As we move into 2013, one story that has haunted Croydon for the last five years will become reality. The disgraceful waste of hundreds of millions of pounds of our money on a monument to vanity – the shining new council offices that will be opened this year.

At the same time, further drastic cuts are being made to youth services, libraries, schools, support services for the vulnerable and elderly, will all hit the people of Croydon.

This ought to haunt those who took the decision to build these luxury offices forever. Sadly, I am not sure it will.

In which case, we will have to wait until 2014 and the local elections to send Croydon’s out-of-touch Tories the clearest message: that their arrogance in proceeding with their luxury council HQ at a time when the global economy was heading deeper into recession and council services were already coming under greater financial pressure than at any time in history was obviously wrong. For the Tory council to make this scheme their priority over all other public services shows how completely out of touch they are.

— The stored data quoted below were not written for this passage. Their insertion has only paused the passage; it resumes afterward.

Lemma mark_Ok g cause s r s1 :
  mark_index_generation_stale g cause s = (r, s1) ->
  s1 = s \/ exists db, ts_conn s = Some db /\
    s1 = mkTaskStore (Some (on_generations (alter (marked_as "stale" (cause_name cause)) g) db)) (ts_held_claim_commit s) (ts_path_identity s).
Proof.
  unfold mark_index_generation_stale. intros Hr. destruct r as [b|e].
  - assert (H1 : (transaction (mark_stale_tx g cause) s).1 = Ok b) by (by rewrite Hr).
    apply transaction_Ok in H1 as (db & db' & Hm & Hb & Hs). rewrite Hr in Hs. cbn in Hs.
    destruct (conn_mut_open s db Hm) as [Hc _]. right. exists db. split; [by apply conn_Ok|]. by injection Hb as _ <-.
  - left. pose proof (transaction_Err (mark_stale_tx g cause) s e ltac:(by rewrite Hr)) as H1. by rewrite Hr in H1.
Qed.

Lemma marked_newest g f db : newest (on_generations (alter f g) db) = newest db.
Proof. unfold newest. rewrite (numbers_dom db (on_generations (alter f g) db)); [done|]. cbn. by rewrite dom_alter_L. Qed.

Lemma mark_keeps_one_fresh g cause db : one_fresh db -> one_fresh (on_generations (alter (marked_as "stale" (cause_name cause)) g) db).
Proof.
  intros Hone h row Hh Hf. rewrite marked_newest. cbn in Hh. destruct (decide (h = g)) as [->|Hne].
  - rewrite lookup_alter_eq in Hh. destruct (generations db !! g); [|done]. injection Hh as <-. done.
  - rewrite lookup_alter_ne in Hh by congruence. by apply (Hone h row).
Qed.

(** A call that leaves the store alone, or marks a generation. *)
Lemma watch_marks batch s :
  (mark_watched_generation batch s).2 = s \/ exists g cause r, mark_index_generation_stale g cause s = (r, (mark_watched_generation batch s).2).
Proof.
  unfold mark_watched_generation. destruct (_ && _); [by left|]. destruct (latest_index_generation s) as [[g|]|e]; [|by left..].
  right. exists g, (if wb_missed batch then WatcherMissed else SourceChanged).
  destruct (mark_index_generation_stale g _ s) as [[]] eqn:E; by eexists.
Qed.

(** A build whose reservation is sealed in the end. *)
Definition whole (c : IndexCall) (s : IStore) : Prop :=
  match c with
  | Build outcome =>
      match reserve_index_generation s with
      | (Ok g, s) => (seal_index_run g outcome s).1 = Ok tt
      | (Err _, _) => True
      end
  | Interrupt => False
  | Watch _ | Mark _ _ => True
  end.
Fixpoint whole_run (cs : list IndexCall) (s : IStore) : Prop :=
  match cs with [] => True | c :: cs => whole c s /\ whole_run cs (index_call c s) end.

(** A property of the open database. *)
Definition holds (P : IndexDb -> Prop) (s : IStore) : Prop := forall db, ts_conn s = Some db -> P db.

By their own recent admission, the building has cost us at least £140 million. That’s approximately £1,000 for every household in Croydon.

Even these figures can be only estimates, as five years into this “project” under Mike Fisher’s Conservative-run council, much of the financial detail is still being hidden from both the public and those of us who are elected as local politicians to represent you.

Croydon Council’s new headquarters building, built at a cost of at least £140m, is due to open this year

The amount being spent on these unnecessary and unwanted council offices, £140 million, could have provided a brand new school, stopped our libraries being privatised, installed new street lighting, provided numerous play areas for children, invested in the crumbling Fairfield Halls, and much more.

Yes, even in these tough times we could be going into 2013 with a council on the side of local people and offering much-needed investment in our town. Instead, we have got a glass monument on what Inside Croydon has called CostUsAMint Walk, to the folly of Mike Fisher and his friends.

This is not an accident, but it is the result of clear choices made by the current Conservative Council, with decisions often made in meetings that you, the public, were banned from attending.

So later this year, when you see the pictures of a grinning Councillor Fisher at the opening ceremony of his new offices, probably with a glass of Council Tax-funded champagne in hand and possibly still trying to tell us the luxury Council HQ has not really cost us any money, remember those cuts to your local services, remember those cuts to the services to care for our old and vulnerable.

And never again let anyone ever say that voting in the local elections does not make a difference – it does, and it has.